BEGIN DATA IN THIS EXERCISE
(* ===== verification/FlushGather.v ===== *)
(** * Gathering dirty chunks

    One iteration of [sync_membufs()]: the chunk is locked, flagged as flushing and copied
    into the queue of a [bc_iovec] ([core_enqueued]), the current one or, when that cannot
    take it, a new one after the old one has been sent ([add_bc_spec], [sync_chunk_spec]). *)
From S2P Require Import Prelude CacheState Membuf MembufSpec ChunkMap FileCache CacheInv MembufInv CacheOps Purge ScanGet CacheGet ScanRelease CacheRelease CacheSize DirtyLists CacheSteps CacheFrame Readahead ReadPath ReadCache ReadInv WritePath WriteCache WriteBack FlushCache FlushInv FlushReply FlushState.

Section gather.
Context (wsize_adj : Z) (file : Z → Z) (f0 : (Z → Z) * Z) (seq0 : Z).
Context (Hwsize : AZNFSCFG_WSIZE_MIN ≤ wsize_adj ≤ AZNFSCFG_WSIZE_MAX).

Abbreviation core := (FlushInv.core wsize_adj file f0).
Abbreviation winv := (FlushState.winv wsize_adj file f0 seq0).

(** ** From the vector to a queue *)
Section chunk.
Context (all : bool) (wr : Z → option Z) (sv : list (Z * list (option Z))) (L : list bc_iovec) (dn : list bytes_chunk)
  (bc : bytes_chunk) (td : list bytes_chunk) (c0 : cache) (m : memory).
Context (W : core all wr sv L dn (bc :: td) c0 m).

Abbreviation id := (bc_alloc_buffer bc).
Abbreviation side F c A l := (cside (server_file f0 sv).1 (server_file f0 sv).2 wr F c m A (vids (queue L ++ bc :: td)) l (places (queue L ++ bc :: td))).
Abbreviation vec := (places (queue L ++ (bc :: td) ++ dn)).

Lemma head_fresh : id ∉ vids (queue L).
Proof.
  pose proof (co_nodup _ _ _ _ _ _ _ _ _ _ _ W) as Hnd. rewrite vids_app in Hnd. apply NoDup_app in Hnd as (_ & Hd & _).
  intros Hi. apply (Hd _ Hi). by left.
Qed.

Lemma head_held : bc ∈ queue L ++ bc :: td.
Proof. apply elem_of_app. right. by left. Qed.

(** The chunk and its membuf, before it is locked. *)
Lemma head_mb : ∃ mb, membufs c0 !! id = Some mb ∧ linked bc mb ∧ mb_wf mb ∧ is_inuse mb = true ∧ is_locked mb = false ∧
  id ∈ ids (chunkmap c0) ∧ mb_has Flushing mb = false ∧ mb_has Dirty mb = true ∧ is_truncated mb = false.
Proof.
  destruct (held_mb _ _ _ _ _ _ _ _ _ _ _ W bc head_held) as (mb & Hm & Hl & Hwf & Hiu & Hin).
  destruct (co_ready _ _ _ _ _ _ _ _ _ _ _ W bc ltac:(by left)) as ((mb' & Hm' & Hd & Ht & Hf) & _). assert (mb' = mb) as -> by congruence.
  exists mb. split_and!; try done. apply not_true_iff_false. intros Hk. apply head_fresh.
  by apply (cs_lock _ _ _ _ _ _ _ _ _ _ (co_side _ _ _ _ _ _ _ _ _ _ _ W) _ _ Hm).
Qed.

(** The chunk has been locked. *)
Record picked (c : cache) : Prop := {
  pk_side : side (vids (queue L)) c vec (id :: vids (queue L));
  pk_quiet : quiet (.≠ id) c0 c;
  pk_mb : ∃ mb, membufs c !! id = Some mb ∧ linked bc mb ∧ mb_wf mb ∧ is_inuse mb = true ∧ is_locked mb = true ∧ id ∈ ids (chunkmap c) ∧
    mb_has Flushing mb = false ∧ mb_has Dirty mb = true ∧ is_truncated mb = false ∧ is_uptodate mb = true;
}.

Lemma wlock_spec : wp (set_locked id) c0 (λ _ c, picked c).
Proof.
  destruct head_mb as (mb & Hm & Hlk & Hwf & Hiu & Hl & Hin & Hf & Hd & Ht). pose proof (co_side _ _ _ _ _ _ _ _ _ _ _ W) as C.
  pose proof (cs_inv _ _ _ _ _ _ _ _ _ _ C) as I. eapply wp_mono.
  { eapply (cside_set_locked _ _ _ _ _ _ _ _ _ _ id C); [apply list_elem_of_fmap_2, head_held|apply head_fresh|].
    intros x Hx Hlx. assert (x = mb) as -> by congruence. rewrite (inv_st _ _ I) by done.
    apply (flag_room c0 id mb Locked); try done. intros i x Hi Hli. pose proof (proj1 (cs_lock _ _ _ _ _ _ _ _ _ _ C _ _ Hi) Hli) as (b & -> & Hb)%list_elem_of_fmap.
    by destruct (queue_mb _ _ _ _ _ _ _ _ _ _ _ W b Hb) as (_ & _ & _ & _ & _ & _ & ? & _). }
  cbv beta. intros _ c (C1 & mb0 & Hm0 & R & Hz). assert (mb0 = mb) as -> by congruence. set (mb1 := mb_set_flag _ mb) in *.
  assert (∀ g, mb_has g mb1 = mb_has g mb || flag_eqb Locked g) as Hg by (intros g; unfold mb_has, mb1; simpl; rewrite has_or_flag; apply orb_comm).
  assert (membufs c !! id = Some mb1) as Hm1 by (destruct R as [-> _]; apply lookup_insert_eq).
  split; [exact C1|eapply (quiet_updated _ id mb mb1); try done; simpl; lia|].
  exists mb1. pose proof (inv_heap _ _ (cs_inv _ _ _ _ _ _ _ _ _ _ C1) _ _ Hm1) as [Hwf1 _].
  assert (chunkmap c = chunkmap c0) as Hc by (by destruct R). unfold is_locked, is_truncated, is_uptodate in *. rewrite !Hg, Hc.
  destruct (wf_dirty _ Hwf Hd) as [Hup _]. destruct Hlk. split_and!; rewrite ?Hf, ?Hd, ?Ht, ?Hup, ?Hl; done.
Qed.

(** The chunk has been put in a queue. *)
Record queued (c : cache) : Prop := {
  qd_side : side (id :: vids (queue L)) c (place bc :: vec) (id :: vids (queue L));
  qd_quiet : quiet (.≠ id) c0 c;
  qd_mark : marked true c id;
}.

Lemma enqueue_spec w :
  picked (filecache w) → is_flushing w = true →
  wp (enqueue bc) w (λ b w', b = bc ∧ ∃ c', w' = set_fcsm (running w) (flushing_seq_num w + bc_length bc) (flushed_seq_num w) (completed w) (set_filecache c' w) ∧ queued c').
Proof.
  intros [C Q (mb & Hm & Hlk & Hwf & Hiu & Hl & Hin & Hf & Hd & Ht & Hup)] Hfl. pose proof (cs_inv _ _ _ _ _ _ _ _ _ _ C) as I.
  unfold enqueue. wp_step. wp_step. rewrite Hfl. wp_step. apply wp_with_cache. eapply wp_mono.
  { eapply (cside_set_flushing _ _ _ _ _ _ _ _ _ _ id mb C); try done; [apply list_elem_of_fmap_2, head_held|by left|apply head_fresh|].
    rewrite (inv_st _ _ I) by done. apply (flag_room _ id mb Flushing); try done. intros i x Hi Hfx.
    destruct (inv_heap _ _ I _ _ Hi) as [Hwx _]. apply (wf_flushing _ Hwx) in Hfx as (_ & Hlx & _).
    pose proof (proj1 (cs_lock _ _ _ _ _ _ _ _ _ _ C _ _ Hi) Hlx) as [->|Hq]%elem_of_cons; [done|].
    apply list_elem_of_fmap in Hq as (b & -> & Hb).
    destruct (queue_mb _ _ _ _ _ _ _ _ _ _ _ W b Hb) as (y & Hy & _ & _ & _ & _ & _ & _ & Hdy & _).
    assert (bc_alloc_buffer b ≠ id) as Hne by (intros He; apply head_fresh; rewrite <- He; by apply list_elem_of_fmap_2).
    destruct (qt_flag _ _ _ Q _ _ Hne Hy) as (y' & Hy' & Hfy). assert (y' = x) as -> by congruence.
    apply (cs_unsaved _ _ _ _ _ _ _ _ _ _ C _ _ Hi). unfold unsaved, mb_has in *. by rewrite Hfy, Hdy. }
  cbv beta. intros _ c1 [C1 U1]. pose proof (upd_replaced _ _ _ _ _ U1) as (_ & R1 & Z1). set (mb1 := mb_set_flag _ mb) in *.
  destruct (held_full _ _ _ _ _ _ _ _ _ _ _ W bc head_held) as [Hwh Hnw].
  wp_step. apply wp_with_cache. eapply wp_mono.
  { eapply (cside_copy _ _ _ _ _ _ _ _ _ _ bc C1); [apply list_elem_of_fmap_2, head_held|done|done]. }
  cbv beta. intros b c2 (-> & C2 & _ & mb1' & Hm1' & R2 & Z2). unfold add_flushing. do 3 wp_step. apply wp_bind_assert; [exact Hfl|]. wp_step. wp_step.
  split; [done|]. exists c2. split; [done|]. pose proof (upd_this _ _ _ _ _ U1) as Hm1. assert (mb1' = mb1) as -> by congruence.
  assert (∀ g, mb_has g mb1 = mb_has g mb || flag_eqb Flushing g) as Hg by (intros g; unfold mb_has, mb1; simpl; rewrite has_or_flag; apply orb_comm).
  split; [exact C2| |].
  - eapply quiet_trans; [exact Q|]. eapply quiet_trans; [eapply (quiet_updated _ id mb mb1); try done; simpl; lia|].
    by eapply quiet_same_flag.
  - destruct R2 as [Hh2 _]. eexists. split; [rewrite Hh2; apply lookup_insert_eq|]. unfold is_truncated, mb_has in *. simpl. rewrite !has_or_flag.
    rewrite Hd, Ht. done.
Qed.

(** The invariant with the chunk in the queue of a [bc_iovec]. *)
Lemma core_enqueued c L' :
  queued c → Forall biov_ok L' → queue L' ≡ₚ bc :: queue L → core all wr sv L' (dn ++ [bc]) td c m.
Proof.
  intros [C' Q Hmk] B' HQ. pose proof W as [C Fl B F R N S Sm E A].
  assert (queue L' ++ td ≡ₚ queue L ++ bc :: td) as HQt by (rewrite HQ; simpl; apply Permutation_middle).
  assert (vids (queue L' ++ td) ≡ₚ vids (queue L ++ bc :: td)) as HVt by (unfold vids; by rewrite HQt).
  assert (∀ x, x ∈ queue L → bc_alloc_buffer x ≠ id) as Hne.
  { intros x Hx He. apply head_fresh. rewrite <- He. by apply list_elem_of_fmap_2. }
  assert (∀ x, x ∈ td → bc_alloc_buffer x ≠ id) as Hne'.
  { intros x Hx He. rewrite vids_app in N. apply NoDup_app in N as (_ & _ & [Hn _]%NoDup_cons). apply Hn. rewrite <- He. by apply list_elem_of_fmap_2. }
  split; try done.
  - apply (cside_flushing _ _ _ _ (vids (queue L'))) in C'.
    2:{ intros i x _ _ Hi. unfold vids. rewrite HQ. exact Hi. }
    eapply cside_perm; [| | | |exact C'].
    + unfold places. rewrite HQ. change (place <$> queue L ++ (bc :: td) ++ dn) with (places (queue L ++ (bc :: td) ++ dn)).
      change (place bc :: places (queue L ++ (bc :: td) ++ dn)) with (places (bc :: queue L ++ (bc :: td) ++ dn)). unfold places.
      apply fmap_Permutation. simpl. constructor. apply Permutation_app_head. by rewrite <- Permutation_cons_append, <- Permutation_middle.
    + by symmetry.
    + unfold vids. by rewrite HQ.
    + unfold places. by rewrite HQt.
  - intros x. rewrite HQ. intros [->|Hx]%elem_of_cons; [done|]. eapply marked_quiet; [exact Q|by apply Hne|by apply F].
  - intros x Hx. destruct (R x) as (? & ? & ?); [by right|]. split; [|done]. eapply marked_quiet; [exact Q|by apply Hne'|done].
  - by rewrite HVt.
  - intros x o. rewrite HQ. intros [->|Hx]%elem_of_cons Ho; [|by eapply S]. destruct (R bc) as (_ & _ & Hp & _); [by left|]. lia.
  - intros i mb Hm Hd. destruct (qt_dirt _ _ _ Q _ _ Hm Hd) as (mb0 & Hm0 & Hd0 & Hl). specialize (Sm _ _ Hm0 Hd0). lia.
  - by rewrite (qt_size _ _ _ Q).
  - intros Ha i mb Hm Hd. rewrite HVt. destruct (qt_dirt _ _ _ Q _ _ Hm Hd) as (mb0 & Hm0 & Hd0 & _). by eapply A.
Qed.
(** ** add_bc() *)

(** [b'] is [b] with the chunk. *)
Record grown (b b' : bc_iovec) : Prop := {
  gr_ok : biov_ok b';
  gr_gather : gathering wsize_adj b';
  gr_queue : bcq b' = bcq b ++ [bc];
  gr_len : io_length b' = io_length b + bc_length bc;
}.

Lemma head_range : 0 ≤ bc_offset bc ∧ 0 < bc_length bc ≤ wsize_adj.
Proof.
  destruct head_mb as (mb & _ & [L1 L2 L3] & Hwf & _). pose proof (wf_initial _ Hwf). pose proof (wf_offset _ Hwf). pose proof (wf_length _ Hwf).
  destruct (co_ready _ _ _ _ _ _ _ _ _ _ _ W bc ltac:(by left)) as (_ & _ & _ & ?). lia.
Qed.

Lemma grown_by off q cnt b :
  biov_ok b → gathering wsize_adj b → q = bcq b → cnt = iovcnt b → cnt + 1 ≤ BC_IOVEC_MAX_VECTORS →
  (bcq b = [] → off = bc_offset bc) → (bcq b ≠ [] → off = io_offset b ∧ io_offset b + io_length b = bc_offset bc) →
  grown b (Biov (iov b ++ [iovec_of bc]) (iov_pos b) (cnt + 1) off (io_length b + bc_length bc) off (io_length b + bc_length bc)
    (q ++ [bc]) (max_iosize b)).
Proof.
  intros B [G1 G2 G3 G4] -> -> Hcnt Hfirst Hnext. pose proof head_range as [Ho Hl].
  destruct (co_ready _ _ _ _ _ _ _ _ _ _ _ W bc ltac:(by left)) as (_ & Hfull & Hp & _).
  assert (left_of bc = Chunk id (bc_offset bc) (bc_length bc) (bc_buffer_offset bc) 0 0 (bc_is_whole bc) (bc_is_new bc)) as Hleft.
  { unfold left_of. rewrite Hp. f_equal; lia. }
  pose proof B as [B1 B2 B3 B4 B5 B6 B7 B8]. split; try done. split; simpl; try done.
  - rewrite B1, length_app. simpl. lia.
  - change ((λ x, iovec_of (left_of x)) <$> bcq b ++ [bc]) with (map (λ x, iovec_of (left_of x)) (bcq b ++ [bc])).
    rewrite map_app. simpl. rewrite Hleft, B3. done.
  - change (covers (map left_of (bcq b ++ [bc])) off (off + (io_length b + bc_length bc))). rewrite map_app. simpl. rewrite Hleft. apply covers_app.
    exists (bc_offset bc). simpl. unfold bc_end. simpl. destruct (decide (bcq b = [])) as [Hq|Hq].
    + rewrite Hq. simpl. pose proof (proj2 (biov_empty _ B) Hq). rewrite (Hfirst Hq). split_and!; (done || lia).
    + destruct (Hnext Hq) as [-> Ha]. rewrite <- Ha. split; [exact B4|]. split_and!; (done || lia).
  - apply Forall_app. split; [done|]. apply Forall_singleton. lia.
  - apply Forall_app. split; [done|]. by apply Forall_singleton.
  - destruct (decide (bcq b = [])) as [Hq|Hq]; [rewrite (Hfirst Hq)|destruct (Hnext Hq) as [-> _]]; lia.
Qed.

Lemma add_bc_spec b w :
  picked (filecache w) → is_flushing w = true → biov_ok b → gathering wsize_adj b → (iovcnt b = 0 → io_offset b = 0) →
  wp (add_bc b bc) w (λ r w', match r with
    | Some b' => grown b b' ∧ ∃ c', w' = set_fcsm (running w) (flushing_seq_num w + bc_length bc) (flushed_seq_num w) (completed w) (set_filecache c' w) ∧ queued c'
    | None => w' = w ∧ iovcnt b ≠ 0
    end).
Proof.
  intros Pk Hfl B G Hz. pose proof Pk as [_ _ (mb & Hm & _ & _ & Hiu & Hl & _ & _ & _ & _ & Hup)]. pose proof G as [G1 G2 G3 G4].
  pose proof head_range as [Ho Hlen]. destruct (held_full _ _ _ _ _ _ _ _ _ _ _ W bc head_held) as [Hwh Hnw].
  destruct (co_ready _ _ _ _ _ _ _ _ _ _ _ W bc ltac:(by left)) as (_ & _ & Hp & _).
  unfold add_bc. wp_step. wp_step. apply wp_bind_assert; [done|]. apply wp_bind_assert; [by rewrite G1|].
  apply wp_bind_assert; [by rewrite (bo_cnt _ B), Z.eqb_refl|]. wp_asserts cmp. unfold maps_full_membuf. wp_step. rewrite Hwh, Hnw. wp_asserts done.
  wp_step. wp_asserts done. wp_step. apply wp_with_cache. eapply get_membuf_wp; [exact Hm|]. rewrite set_filecache_same. wp_asserts done.
  assert (iovcnt b = 0 ↔ bcq b = []) as Hempty by (rewrite (bo_cnt _ B); destruct (bcq b); simpl; split; (done || lia)).
  destruct (Z.eqb_spec (iovcnt b) 0) as [Hc|Hc].
  - pose proof (proj1 Hempty Hc) as Hq. pose proof (proj2 (biov_empty _ B) Hq). specialize (Hz Hc). wp_asserts cmp.
    wp_step. eapply wp_mono; [by apply enqueue_spec|]. cbv beta. intros b0 w' (-> & c' & -> & Q). wp_step. split; [|by exists c'].
    assert (iov b = []) as Hi by (rewrite (bo_iov _ B), Hq; done).
    pose proof (grown_by (bc_offset bc) (bcq b) (iovcnt b) b B G eq_refl eq_refl) as Gr. rewrite Hi, (proj2 (biov_empty _ B) Hq) in Gr.
    apply Gr; try done. rewrite Hc. done.
  - destruct (_ && _ && _) eqn:E; [|by wp_step]. rewrite !andb_true_iff, Z.eqb_eq, !Z.leb_le in E. destruct E as [[E1 E2] E3].
    wp_step. eapply wp_mono; [by apply enqueue_spec|]. cbv beta. intros b0 w' (-> & c' & -> & Q). wp_step. split; [|by exists c'].
    rewrite G2. apply grown_by; try done. by intros Hq%Hempty.
Qed.
End chunk.
End gather.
END DATA IN THIS EXERCISE
YOUR OBJECTIVE —
Your output must be the lines of the material above, from the first through the line that contains "Abbreviation id := (bc_alloc_buffer bc).", copied exactly. Include both endpoints and nothing else.

EXERCISE RESULT —
(* ===== verification/FlushGather.v ===== *)
(** * Gathering dirty chunks

    One iteration of [sync_membufs()]: the chunk is locked, flagged as flushing and copied
    into the queue of a [bc_iovec] ([core_enqueued]), the current one or, when that cannot
    take it, a new one after the old one has been sent ([add_bc_spec], [sync_chunk_spec]). *)
From S2P Require Import Prelude CacheState Membuf MembufSpec ChunkMap FileCache CacheInv MembufInv CacheOps Purge ScanGet CacheGet ScanRelease CacheRelease CacheSize DirtyLists CacheSteps CacheFrame Readahead ReadPath ReadCache ReadInv WritePath WriteCache WriteBack FlushCache FlushInv FlushReply FlushState.

Section gather.
Context (wsize_adj : Z) (file : Z → Z) (f0 : (Z → Z) * Z) (seq0 : Z).
Context (Hwsize : AZNFSCFG_WSIZE_MIN ≤ wsize_adj ≤ AZNFSCFG_WSIZE_MAX).

Abbreviation core := (FlushInv.core wsize_adj file f0).
Abbreviation winv := (FlushState.winv wsize_adj file f0 seq0).

(** ** From the vector to a queue *)
Section chunk.
Context (all : bool) (wr : Z → option Z) (sv : list (Z * list (option Z))) (L : list bc_iovec) (dn : list bytes_chunk)
  (bc : bytes_chunk) (td : list bytes_chunk) (c0 : cache) (m : memory).
Context (W : core all wr sv L dn (bc :: td) c0 m).

Abbreviation id := (bc_alloc_buffer bc).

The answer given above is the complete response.